Looking back at his first game in a Patriots uniform, Jason McCourty had no idea his role on the New England defense would mature as much as it has over the course of the season.
He didn’t doubt his abilities. And with 10 seasons under his belt, he knew the value of his experience.
“A lot of it’s just having confidence in yourself,” McCourty said.
But once he made the 53-man roster battling for a spot as a safety in the preseason, the question was where and how exactly he might fit.
Only touching the field for six plays in the Patriots’ season-opening win over the Houston Texas didn’t make things any clearer.
“Throughout this process, you get here, you don’t know what it’s going to be,” McCourty said. “You don’t know, ‘Am I going to play?’ The first game, I played six plays. And it’s just continuing to have confidence in yourself and continuing to prepare.”
Diving into playbooks, poring over film, and staying ready for any and all possibilities have been McCourty’s strengths since he came into the league as a sixth-round pick of the Tennessee Titans in the 2009 NFL Draft.
In 11 games this season, that preparation — along with his versatility —
have made him an invaluable tool in the Patriots’ secondary. He has made nine straight starts at left cornerback, but coach Bill Belichick has taken full advantage of McCourty’s ability to move around if needed.
“He plays multiple spots on the defense, so he really has moved around probably more than any other player in the secondary over the 10 games we’ve played,” Belichick said a week ago. “But even at corner, he’s played inside. He’s played outside, unlike really any other player we have. He played safety. He’s a smart guy. He’s a versatile player.
“He’s shown a lot of versatility considering he missed the spring, but from training camp on, he’s done a lot of good things for us. He’s been very dependable, and tough, and durable, and played multiple positions for kind of the newest member of the secondary, if you will. He’s had a lot of responsibilities that guys like [Patrick] Chung or Devin [McCourty] have had. As a corner, he’s actually taken the brunt of those.”

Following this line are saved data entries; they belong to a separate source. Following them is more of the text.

(** * simple-pixel-sprite-generator: pixelation and spritemap layout

    A shallow embedding of [simple-pixel-sprite-generator.py]:
    [pixelate_image] (downsample, upsample, optional auto-contrast) and
    [generate_spritemap] (grid layout and pasting), with the Python
    arithmetic the two functions rely on: floor division on unbounded
    integers, IEEE-754 binary64 for [math.sqrt] and [/], [math.ceil].

    Pillow's C kernels (resampling, the auto-contrast lookup table, mode
    conversion) are not part of the program; they are the methods of the
    class [ImagingCore], and every theorem holds for each instance. *)

From Stdlib Require Import ZArith List Ascii String Bool Lia.
From Stdlib Require Import SpecFloat.
Import ListNotations.

Local Open Scope Z_scope.

(** ** Exceptions and results *)

(** The Python exceptions the modelled code can raise, with their message. *)
Inductive exn : Type :=
| ZeroDivisionError (msg : string)
| ValueError (msg : string)
| OverflowError (msg : string)
| OSError (msg : string)
| NotImplementedError (msg : string).

Definition exn_str (e : exn) : string :=
  match e with
  | ZeroDivisionError m | ValueError m | OverflowError m
  | OSError m | NotImplementedError m => m
  end.

Inductive result (A : Type) : Type :=
| Ok (a : A)
| Err (e : exn).
Arguments Ok {A} a.
Arguments Err {A} e.

Definition bind {A B} (r : result A) (k : A -> result B) : result B :=
  match r with
  | Ok a => k a
  | Err e => Err e
  end.

Declare Scope result_scope.
Delimit Scope result_scope with result.
Notation "x <- r ;; k" := (bind r (fun x => k))
  (at level 100, r at next level, right associativity) : result_scope.
Notation "' p <- r ;; k" := (bind r (fun p => k))
  (at level 100, p pattern, r at next level, right associativity) : result_scope.
Local Open Scope result_scope.

Definition is_ok {A} (r : result A) : bool :=
  match r with Ok _ => true | Err _ => false end.

Definition is_ZeroDivisionError (e : exn) : bool :=
  match e with ZeroDivisionError _ => true | _ => false end.

Definition is_OSError (e : exn) : bool :=
  match e with OSError _ => true | _ => false end.

(** [raises r kind]: the computation ends in an exception of that kind. *)
Definition raises {A} (r : result A) (kind : exn -> bool) : Prop :=
  exists e, r = Err e /\ kind e = true.

(** ** Python integer arithmetic *)

(** [a // b]: floor division, [ZeroDivisionError] for a zero divisor.
    [Z.div] rounds towards minus infinity for either sign of the divisor, as
    Python does. *)
Definition floordiv (a b : Z) : result Z :=
  if b =? 0 then Err (ZeroDivisionError "integer division or modulo by zero")
  else Ok (a / b).

(** [a % b], with the sign of the divisor. *)
Definition pymod (a b : Z) : result Z :=
  if b =? 0 then Err (ZeroDivisionError "integer division or modulo by zero")
  else Ok (a mod b).

(** [max(xs)] on a list of integers: [ValueError] on the empty list. *)
Definition py_max (xs : list Z) : result Z :=
  match xs with
  | [] => Err (ValueError "max() arg is an empty sequence")
  | x :: rest => Ok (fold_left Z.max rest x)
  end.

(** ** Python floats: IEEE-754 binary64 *)

Module Float64.

Definition prec : Z := 53.
Definition emax : Z := 1024.

Definition float : Type := spec_float.

(** Conversion of an [int] to a [float] (as [math.sqrt] does to its
    argument): correctly rounded, [OverflowError] beyond the range. *)
Definition of_int (n : Z) : result float :=
  match binary_normalize prec emax n 0 false with
  | S754_infinity _ => Err (OverflowError "int too large to convert to float")
  | f => Ok f
  end.

(** [math.sqrt]. *)
Definition sqrt (x : float) : result float :=
  match SFsqrt prec emax x with
  | S754_nan =>
      match x with
      | S754_nan => Ok S754_nan
      | _ => Err (ValueError "math domain error")
      end
  | f => Ok f
  end.

(** An [int] as an unrounded operand of the division. *)
Definition exact (n : Z) : float :=
  match n with
  | Z0 => S754_zero false
  | Zpos m => S754_finite false m 0
  | Zneg m => S754_finite true m 0
  end.

(** [a / b] on two [int]s: the correctly rounded quotient of the two
    integers, [ZeroDivisionError] for a zero divisor, [OverflowError] when
    the quotient is beyond the range. *)
Definition truediv (a b : Z) : result float :=
  if b =? 0 then Err (ZeroDivisionError "division by zero")
  else
    match SFdiv prec emax (exact a) (exact b) with
    | S754_infinity _ | S754_nan =>
        Err (OverflowError "integer division result too large for a float")
    | f => Ok f
    end.

(** The least integer not below [m * 2^e]. *)
Definition ceil_scaled (m e : Z) : Z :=
  if 0 <=? e then m * 2 ^ e else - ((- m) / 2 ^ (- e)).

(** [math.ceil] on a [float]. *)
Definition ceil (x : float) : result Z :=
  match x with
  | S754_zero _ => Ok 0
  | S754_finite false m e => Ok (ceil_scaled (Zpos m) e)
  | S754_finite true m e => Ok (ceil_scaled (Zneg m) e)
  | S754_infinity _ => Err (OverflowError "cannot convert float infinity to integer")
  | S754_nan => Err (ValueError "cannot convert float NaN to integer")
  end.

End Float64.

(** [cols = math.ceil(math.sqrt(count))], [rows = math.ceil(count / cols)]. *)
Definition grid_shape (count : Z) : result (Z * Z) :=
  fcount <- Float64.of_int count ;;
  root <- Float64.sqrt fcount ;;
  cols <- Float64.ceil root ;;
  quot <- Float64.truediv count cols ;;
  rows <- Float64.ceil quot ;;
  Ok (cols, rows).

(** The exact values the two float expressions stand for. *)
Definition ceil_sqrt (n : Z) : Z :=
  let r := Z.sqrt n in if r * r =? n then r else r + 1.

Definition ceil_div (a b : Z) : Z := - ((- a) / b).

(** ** Images *)

(** Pillow's standard modes. *)
Inductive Mode : Type :=
| Mode_1 | Mode_L | Mode_LA | Mode_P | Mode_PA | Mode_RGB | Mode_RGBA
| Mode_CMYK | Mode_YCbCr | Mode_LAB | Mode_HSV | Mode_I | Mode_F.

Definition Mode_eqb (a b : Mode) : bool :=
  match a, b with
  | Mode_1, Mode_1 | Mode_L, Mode_L | Mode_LA, Mode_LA | Mode_P, Mode_P
  | Mode_PA, Mode_PA | Mode_RGB, Mode_RGB | Mode_RGBA, Mode_RGBA
  | Mode_CMYK, Mode_CMYK | Mode_YCbCr, Mode_YCbCr | Mode_LAB, Mode_LAB
  | Mode_HSV, Mode_HSV | Mode_I, Mode_I | Mode_F, Mode_F => true
  | _, _ => false
  end.
(** The totals of the upload loop do not depend on the index operations. *)
Lemma expected_total_with_index db li csi documents batch_size :
  expected_total (with_index_behaviour db li csi) documents batch_size
  = expected_total db documents batch_size.
Proof.
  unfold expected_total, connects. simpl.
  destruct (_ && _); [|done]. destruct (range_step _ _) as [starts|]; [|done].
  generalize 0%nat. induction starts as [|i starts IH]; intros k; simpl; [done|].
  by rewrite IH.
Qed.

Lemma expected_batches_with_index db li csi documents batch_size :
  expected_batches (with_index_behaviour db li csi) documents batch_size
  = expected_batches db documents batch_size.
Proof.
  unfold expected_batches, connects. simpl.
  destruct (_ && _); [|done]. destruct (range_step _ _) as [starts|]; [|done].
  generalize 0%nat. induction starts as [|i starts IH]; intros k; simpl; [done|].
  by rewrite IH.
Qed.

Lemma logged_prefix lvl msg tr1 tr2 :
  tr1 `prefix_of` tr2 -> logged lvl msg tr1 -> logged lvl msg tr2.
Proof. intros [tr ->] H. unfold logged in *. set_solver. Qed.

(** C3.  250 documents uploaded in batches of 100 over an established
    connection, the first and third [insert_many] inserting their whole
    batch and the second raising: the three batches are all handed to
    [insert_many], in order, and [upload_documents] returns 150 to its
    caller (it does not raise).  This holds for the connector of
    nba/connector.py, and for the one of nba_mongodb_connector.py once its
    index check lets the upload start. *)
Theorem upload_skips_failed_batch (db : store) (index_name : string)
    (documents : list doc) (clear_first : bool) :
  length documents = 250%nat ->
  connects db = true ->
  (∀ batch, insert_many db 0 batch = Ok (length batch)) ->
  (∀ batch, is_ok (insert_many db 1 batch) = false) ->
  (∀ batch, insert_many db 2 batch = Ok (length batch)) ->
  let run := Connector.upload_documents db index_name documents 100
                                        clear_first in
  let legacy := LegacyConnector.upload_documents db index_name documents 100
                                                 clear_first in
  (run.1 = Ok 150%nat
   ∧ (inserted (trace run.2)).*1
     = [take 100 documents; take 100 (drop 100 documents);
        drop 200 documents])
  ∧ (index_ready db index_name = true ->
     legacy.1 = Ok 150%nat
     ∧ (inserted (trace legacy.2)).*1
       = [take 100 documents; take 100 (drop 100 documents);
          drop 200 documents]).
Proof.
  intros Hlen Hconn H1 H2 H3 run legacy.
  assert (expected_total db documents 100 = 150%nat) as Htotal.
  { unfold expected_total. rewrite Hconn, Hlen.
    replace (range_step 250 100) with (Ok [0; 100; 200]%nat : outcome (list nat))
      by by vm_compute.
    simpl. rewrite H1, H3. specialize (H2 (slice documents 100 100)).
    destruct (insert_many db 1 _); [done|].
    unfold slice. rewrite !length_take, !length_drop, Hlen. by vm_compute. }
  assert ((expected_batches db documents 100).*1
          = [take 100 documents; take 100 (drop 100 documents);
             drop 200 documents]) as Hbatches.
  { unfold expected_batches. rewrite Hconn, Hlen.
    replace (range_step 250 100) with (Ok [0; 100; 200]%nat : outcome (list nat))
      by by vm_compute.
    simpl. unfold slice. simpl. rewrite drop_0.
    do 2 f_equal. f_equal. apply take_ge. rewrite length_drop, Hlen. lia. }
  split.
  - destruct (upload_documents_spec db index_name documents 100 clear_first)
      as (st & Hrun & Htr).
    subst run. rewrite Hrun. simpl. by rewrite Htr, Htotal.
  - intros Hready.
    destruct (legacy_upload_documents_spec db index_name documents 100
                clear_first) as (st & Hrun & Htr).
    subst legacy. rewrite Hrun. simpl.
    rewrite Htr, Hready, Htotal. done.
Qed.
(** Two HighLevel nodes, each the Functional parent of the other. *)
Definition g_cycle : RPG :=
  build [addNode (hl_node "a"); addNode (hl_node "b"); fedge "a" "b"; fedge "b" "a"].


(* ------------------------------------------------------------------ *)
(** ** Glob matching of the encoder (encoder.ts [globMatch]) *)

(** [s.replace(/\\/g, '/')] *)
Fixpoint norm_slashes (s : string) : string :=
  match s with
  | EmptyString => EmptyString
  | String c s' => String (if Ascii.eqb c "\"%char then "/"%char else c) (norm_slashes s')
  end.

(** The regular expression [matchSegment] builds from a pattern segment:
    [.] is escaped (a literal dot), [*] becomes [.*], [?] becomes [.].
    [None]: the segment holds other regular-expression syntax, which this
    model does not cover. *)
Fixpoint compile_glob_seg (p : string) : option (list rtok) :=
  match p with
  | EmptyString => Some []
  | String c p' =>
      let tk := if Ascii.eqb c "?" then Some RAny
                else if regex_meta c then None
                else if Ascii.eqb c "*" then Some RAnyStar
                else Some (RLit c) in
      match tk, compile_glob_seg p' with
      | Some tk, Some t => Some (tk :: t)
      | _, _ => None
      end
  end.

(** A match of the tokens against the whole of [s] ([^...$]). *)
Fixpoint match_all (t : list rtok) (s : string) {struct t} : bool :=
  match t with
  | [] => match s with EmptyString => true | String _ _ => false end
  | RLit c :: t' =>
      match s with
      | String c' s' => Ascii.eqb c c' && match_all t' s'
      | EmptyString => false
      end
  | RAny :: t' =>
      match s with
      | String c' s' => negb (line_terminator c') && match_all t' s'
      | EmptyString => false
      end
  | RAnyStar :: t' =>
      (fix star (s : string) : bool :=
         match_all t' s ||
         match s with
         | String c' s' => negb (line_terminator c') && star s'
         | EmptyString => false
         end) s
  end.

(** [matchSegment(pathSeg, patternSeg)] *)
Definition matchSegment (pathSeg patternSeg : string) : option bool :=
  match compile_glob_seg patternSeg with
  | Some t => Some (match_all t pathSeg)
  | None => None
  end.

(** A pattern segment: the globstar [**] or a segment's regular expression. *)
Inductive pseg := PGlobstar | PSeg (t : list rtok).

Definition compile_pseg (s : string) : option pseg :=
  if String.eqb s "**" then Some PGlobstar
  else match compile_glob_seg s with Some t => Some (PSeg t) | None => None end.

Fixpoint compile_psegs (l : list string) : option (list pseg) :=
  match l with
  | [] => Some []
  | s :: l' =>
      match compile_pseg s, compile_psegs l' with
      | Some x, Some xs => Some (x :: xs)
      | _, _ => None
      end
  end.

(** The suffixes [pathSegs.slice(i)] for [i] from 0 to [pathSegs.length]. *)
Fixpoint suffixes {A} (l : list A) : list (list A) :=
  l :: match l with [] => [] | _ :: l' => suffixes l' end.

(** [matchSegments(pathSegs, patternSegs, pathIdx, patternIdx)] on the
    remaining path segments and the remaining (compiled) pattern
    segments. *)
Fixpoint matchSegments (pathSegs : list string) (patternSegs : list pseg) : bool :=
  match patternSegs with
  | [] => match pathSegs with [] => true | _ :: _ => false end
  | PGlobstar :: ps => existsb (fun rest => matchSegments rest ps) (suffixes pathSegs)
  | PSeg t :: ps =>
      match pathSegs with
      | [] => false
      | s :: rest => match_all t s && matchSegments rest ps
      end
  end.

(** [globMatch(filePath, pattern)]; [None] when a pattern segment is
    outside the modelled regular expressions. *)
Definition globMatch (filePath pattern : string) : option bool :=
  match compile_psegs (split_slash (norm_slashes pattern)) with
  | Some ps => Some (matchSegments (split_slash (norm_slashes filePath)) ps)
  | None => None
  end.

(** [matchesPattern(filePath, patterns)]: [patterns.some(...)], stopping at
    the first match. *)
Fixpoint matchesPattern (filePath : string) (patterns : list string) : option bool :=
  match patterns with
  | [] => Some false
  | p :: ps =>
      match globMatch filePath p with
      | Some true => Some true
      | Some false => matchesPattern filePath ps
      | None => None
      end
  end.

(** The default [include] and [exclude] patterns of [discoverFiles()]. *)
Definition defaultInclude : list string := ["**/*.ts"; "**/*.js"; "**/*.py"].
Definition defaultExclude : list string :=
  ["**/node_modules/**"; "**/dist/**"; "**/.git/**"].

Fixpoint no_line_terminator (s : string) : bool :=
  match s with
  | EmptyString => true
  | String c s' => negb (line_terminator c) && no_line_terminator s'
  end.


(** The entry [traverse] pushes to [edges] for an edge. *)
Definition edge_triple (e : Edge) : string * string * string :=
  (source e, target e, EdgeType_str (etype e)).
(** * The interface-binding layer of py_sd_bus ([dbus_proxy.py])

    A shallow embedding of [src/py_sd_bus/dbus_proxy.py]: the name mapper,
    the member descriptors, the bound members with their dual-mode
    dispatch, the class-construction hook [DbusInterfaceMeta.__new__] and
    the instance operations of [DbusInterfaceBase].

    Python objects that the code mutates in place (descriptors, instances,
    signal queues) live in explicit stores and are referred to by address;
    every method is a computation in a state-and-exception monad over
    those stores, so that what a raising call leaves behind is visible. *)

From Stdlib Require Import ZArith Ascii String.
From stdpp Require Import gmap strings list fin_maps.

Set Warnings "-register-all".
Open Scope string_scope.

(** ** Python values, exceptions *)

(** The values that travel through the binding layer.  [PyNone] is the
    value the code tests with [is None] / [is not None]; [PyTuple] is
    what [isinstance(x, tuple)] recognises. *)
Inductive PyValue : Type :=
| PyNone
| PyBool (b : bool)
| PyInt (z : Z)
| PyStr (s : string)
| PyTuple (items : list PyValue).

Definition is_None (v : PyValue) : bool :=
  match v with PyNone => true | _ => false end.

Definition is_tuple (v : PyValue) : bool :=
  match v with PyTuple _ => true | _ => false end.

(** The exceptions the code raises itself ([TypeError], [ValueError],
    failed [assert]), the ones the interpreter raises on its behalf
    (a missing attribute, an unbound local, a generator that runs dry),
    and [Raised] for whatever a user-supplied function throws. *)
Inductive PyExc : Type :=
| TypeError (msg : string)
| ValueError (msg : string)
| AssertionError
| AttributeError (attr : string)
| KeyError (key : string)
| UnboundLocalError (var : string)
| StopIteration
| IndexError
| RuntimeError (msg : string)
| NotImplementedError
| Raised (what : string).

Inductive Result (A : Type) : Type :=
| Ok (a : A)
| Raise (e : PyExc).
Arguments Ok {A} a.
Arguments Raise {A} e.

(** The name of a value's type, as the interpreter's messages give
    it. *)
Definition type_name (v : PyValue) : string :=
  match v with
  | PyNone => "NoneType"
  | PyBool _ => "bool"
  | PyInt _ => "int"
  | PyStr _ => "str"
  | PyTuple _ => "tuple"
  end.

(** A Python string is a sequence of characters; a [string] here is
    its UTF-8 encoding, in which a character is one byte below 128, or
    a lead byte with the continuation bytes (128 to 191) that follow
    it. *)
Definition is_continuation (c : ascii) : bool :=
  (128 <=? nat_of_ascii c)%nat && (nat_of_ascii c <? 192)%nat.

Fixpoint chars (s : string) : list string :=
  match s with
  | EmptyString => []
  | String c rest =>
      let groups := chars rest in
      match rest with
      | String c' _ =>
          if is_continuation c' then
            match groups with
            | group :: groups' => String c group :: groups'
            | [] => [String c EmptyString]
            end
          else String c EmptyString :: groups
      | EmptyString => String c EmptyString :: groups
      end
  end.

(** [v[i]] for an index that is not negative: an element of a tuple, a
    character of a string; the other values cannot be indexed. *)
Definition getitem (v : PyValue) (i : nat) : Result PyValue :=
  match v with
  | PyTuple items =>
      match items !! i with
      | Some x => Ok x
      | None => Raise IndexError
      end
  | PyStr s =>
      match chars s !! i with
      | Some c => Ok (PyStr c)
      | None => Raise IndexError
      end
  | _ => Raise (TypeError ("'" ++ type_name v
                           ++ "' object is not subscriptable"))
  end.

(** ** Name mapper: [_method_name_converter] *)

Module NameMapper.

Definition underscore : ascii := "_"%char.

Definition is_lower (c : ascii) : bool :=
  let n := nat_of_ascii c in (97 <=? n)%nat && (n <=? 122)%nat.
(** * Immersive-clock-monitor: the noise pipeline, embedded and verified

    Part I is a shallow embedding of the TypeScript sources

      - [constants.ts]                  (module [Constants])
      - [services/noiseMath.ts]         (module [NoiseMath])
      - [types.ts]                      (module [Types])
      - [utils/noiseScoreEngine.ts]     (modules [NoiseScoreEngine], [Binary64])
      - [utils/noiseControlSettings.ts] (module [NoiseControlSettings])
      - [services/noiseService.ts]      (module [NoiseService])

    Part II holds the inputs and scenarios the properties are stated
    with, Part III the properties of the documented behaviour and their
    proofs, Part IV further properties of the code.

    Number model.  A JavaScript [number] that carries a measurement
    (amplitude, level, ratio, score) is a real number [R]: [Math.max],
    [Math.min], [Math.abs], [Math.sqrt], [Math.floor], [Math.ceil] are
    [Rmax], [Rmin], [Rabs], [sqrt], [Zfloor], [Zceil]; [Math.log10 x] is
    [ln x / ln 10] and [Math.pow(10, y)] is [Rpower 10 y].  Rounding error,
    infinities and NaN of binary64 are outside this model; the one place
    where the source can produce the value [undefined]/NaN by an
    out-of-range array read is written out with [option].
    Wall-clock readings ([Date.now()], integer milliseconds), durations
    derived from them and counters are integers [Z]; [performance.now()]
    is a real number.

    The world around the service.  The two [localStorage] items are part
    of the state; each call is given what it reads from outside (the
    sample block, the clock at every [Date.now()], whether a write to
    storage succeeds) as an argument, and what it tells the outside
    (snapshots for the listeners, callbacks, settings events) is kept as a
    list of effects.  Listeners only receive: they do not call back into
    the service.  [start] is given twice: as one step, for the runs in
    which nothing happens while it waits for the microphone, and in its
    two halves around the [await] ([startBegin], [startResume]). *)

From Stdlib Require Import Reals ZArith List Bool Lia Lra Sorted.
From Stdlib Require String Floats Uint63.
Import ListNotations.

Local Open Scope R_scope.

(** * Part I: the sources *)

(** ** Comparisons of numbers as booleans *)

Definition Rleb (x y : R) : bool := if Rle_dec x y then true else false.
Definition Rltb (x y : R) : bool := if Rlt_dec x y then true else false.
(** Property X21: on every limit from 1 on, the sieve and the naive
    generator return the same ordered sequence of primes, and the two
    searches the same ordered sequence of twin pairs; the sieve
    allocates its one array of [N + 1] cells. *)
Theorem criba_igual_que_generar_primos N :
  1 <= N ->
  run (criba_eratostenes N) = ([N + 1], inr (generar_primos N))
  /\ run (encontrar_primos_gemelos_optimizado N)
     = ([N + 1], inr (encontrar_primos_gemelos N)).
Proof.
  intros HN. unfold run. split.
  - by rewrite criba_eratostenes_correcta.
  - by rewrite gemelos_optimizado_correcto.
Qed.

Lemma criba_igual_que_generar_primos_30 :
  1 <= 30
  /\ run (criba_eratostenes 30) = ([31], inr [2; 3; 5; 7; 11; 13; 17; 19; 23; 29])
  /\ run (encontrar_primos_gemelos_optimizado 30)
     = ([31], inr [(3, 5); (5, 7); (11, 13); (17, 19)]).
Proof.
  split; [lia|]. exact (criba_igual_que_generar_primos 30 ltac:(lia)).
Defined.

(** Property X22: how [criba_eratostenes] ends on each limit. On -2 or
    less [np.ones] refuses the negative size with [ValueError] and
    nothing is allocated; on -1 and 0 the array of [limite + 1] cells is
    allocated and the first write out of range raises [IndexError]; on
    every limit from 1 on it returns, with that one array allocated. *)
Theorem criba_eratostenes_fallos limite :
  (limite <= -2 -> run (criba_eratostenes limite) = ([], inl ValueError))
  /\ (-1 <= limite <= 0 ->
      run (criba_eratostenes limite)
      = ([limite + 1], inl (IndexError (limite + 1) (limite + 1))))
  /\ (1 <= limite ->
      exists primos, run (criba_eratostenes limite) = ([limite + 1], inr primos)).
Proof.
  unfold run. split; [|split].
  - intros. by rewrite criba_eratostenes_negativo.
  - intros Hlim.
    assert (limite = -1 \/ limite = 0) as [-> | ->] by lia; reflexivity.
  - intros. exists (generar_primos limite). by rewrite criba_eratostenes_correcta.
Qed.
(** The entry [PhysicalEntry::new(0, EntryFlags::default(), 0, EntryKind::Free, 0)]. *)
Definition free_entry : PhysicalEntry := mkPhysicalEntry 0 EntryFlags_default 0 EK_Free 0.

Definition attributes_bytes_offset (e : PhysicalEntry) : nat :=
  Z.to_nat (pe_offset e) * ENTRY_BLOB_BLOCK_ALIGNMENT.

Definition key_blob_bytes_offset (e : PhysicalEntry) : nat :=
  attributes_bytes_offset e + ATTRIBUTES_BLOB_SIZE.

Definition session_id (e : PhysicalEntry) : option Z :=
  if ef_session (pe_flags e) then Some (pe_session_id_or_key_tag e) else None.

Definition key_tag (e : PhysicalEntry) : option Z :=
  if ef_session (pe_flags e)
     || bool_decide (pe_session_id_or_key_tag e = KEY_TAG_UNASSIGNED)
  then None
  else Some (pe_session_id_or_key_tag e).

Definition is_empty (e : PhysicalEntry) : bool := bool_decide (pe_kind e = EK_Free).

Definition disabled (e : PhysicalEntry) : bool := ef_disabled (pe_flags e).

Definition with_flags (e : PhysicalEntry) (f : EntryFlags) : PhysicalEntry :=
  mkPhysicalEntry (pe_offset e) f (pe_session_id_or_key_tag e) (pe_kind e) (pe_app_id e).

Definition disable (e : PhysicalEntry) : PhysicalEntry :=
  with_flags e (set_disabled true (pe_flags e)).

Definition enable (e : PhysicalEntry) : PhysicalEntry :=
  with_flags e (set_disabled false (pe_flags e)).

(** ** Key numbers (key_number.rs) *)

(** [KeyNumber::new(table_index, entry_index).0] *)
Definition KeyNumber_new (table_index entry_index : Z) : Z :=
  Z.lor (wrap 16 (Z.shiftl table_index 8)) entry_index.

(** [KeyNumber(n).table()] *)
Definition KeyNumber_table (n : Z) : Z := wrap 8 (Z.shiftr n 8).

(** [KeyNumber(n).entry()] *)
Definition KeyNumber_entry (n : Z) : Z := wrap 8 (Z.land n 0xff).

(** ** Facts *)

(** The storage of an entry is a whole number of blocks, at least five. *)
Definition blocks_of (k : EntryKind) (key_len : option nat) : outcome HsmErr nat :=
  n ← storage_size k key_len; Ok (n / ENTRY_BLOB_BLOCK_ALIGNMENT).

Lemma aligned_round_up n :
  let a := if decide (n mod 8 = 0) then n else n + (8 - n mod 8) in
  a mod 8 = 0 ∧ n ≤ a < n + 8.
Proof.
  intros a. subst a. pose proof (Nat.mod_upper_bound n 8).
  pose proof (Nat.div_mod_eq n 8).
  case_decide; [lia|]. split; [|lia].
  replace (n + (8 - n mod 8)) with ((n / 8 + 1) * 8) by lia.
  apply Nat.Div0.mod_mul.
Qed.

Lemma storage_size_spec k key_len s :
  storage_size k key_len = Ok s →
  ∃ raw, (match key_len with Some len => Ok len | None => raw_key_blob_size k end) = Ok raw ∧
    s mod 8 = 0 ∧ 32 + raw ≤ s < 32 + raw + 8.
Proof.
  unfold storage_size, aligned_key_blob_size. intros H.
  apply outcome_bind_Ok in H as (n & H & Hs).
  assert (s = n + 4 * 8) as -> by (injection Hs as <-; unfold ATTRIBUTES_BLOB_SIZE,
    COMMON_ATTRIBUTES_BLOB_SIZE, ENTRY_SPECIFIC_ATTRIBUTES_BLOB_SIZE; lia).
  apply outcome_bind_Ok in H as (raw & Hraw & Hn). exists raw. split; [done|].
  pose proof (aligned_round_up raw) as [H1 H2].
  change ENTRY_BLOB_BLOCK_ALIGNMENT with 8 in Hn.
  assert (n mod 8 = 0 ∧ raw ≤ n < raw + 8) as [Hm Hr].
  { simpl in *. case_decide; by simplify_eq. }
  split; [by rewrite Nat.Div0.mod_add|lia].
Qed.

Lemma raw_key_blob_size_fixed k :
  is_var_hmac_key k = false → ∃ n, raw_key_blob_size k = Ok n.
Proof. destruct k; naive_solver. Qed.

In some ways, Jason McCourty said, learning different schemes over his career (he has played for five defensive coordinators in stops in Tennessee, Cleveland, and New England) gives him an advantage.
“I guess this is one of the situations in our game where old age is beneficial,” he said with a smile. “Just being able to play, I’ve been in quite a few different systems. So even where here you might be in a position where you haven’t gotten a lot of reps, maybe another system where it’s, ‘Hey, you did this in that system.’ So just kind of associating different things and just kind of being locked in each and every snap of knowing where my position is.”
He also had some familiarity with the Patriots’ philosophy having watched his twin brother Devin go through his own switch from cornerback to safety early in his career.
“Throughout Dev’s switch, I obviously wasn’t there for it, but I’ve talked to him a lot about it,” McCourty said.
Devin McCourty knows first-hand how challenging it can be to manage so many responsibilities.
“You’ve got to put the work in,” Devin McCourty said. “I think the easiest thing is once I played safety, the other roles from a mental standpoint were easier. I already knew what I had to do. The challenging part is physically, whether it’s playing corner, trying to cover someone or the different techniques that we had to do.
“So once I moved to safety, mentally, I was already ready and I think it’s just keeping all those skills sharp. Doing them in practice — whether it’s scout team or individual drills that we do — just making sure you don’t take that work for granted because you don’t know when you’ll be asked to use those things.”
Chung was another example of a player who took to it naturally.
“Since I’ve gotten here, watching a guy like Chung, I mean, Chung’s played the most positions by far of anybody on the defense,” Jason McCourty said.
“You have a lot of roles, you have a lot of responsibilities, which means you learn a lot of new things,” Chung said. “But you just take it as a professional and take it as a challenge from Bill. Depending on the kind of person you are and how resilient you are, you’ll be able to figure it out pretty easy.”
Having McCourty step into the same role this year has been crucial to the Patriots defense.
“The roles Jay has played this year, we wouldn’t be able to do things that we’re able to do without him,” Devin McCourty said. “Because of obviously his skill set, but his knowledge of learning the defense and communication.”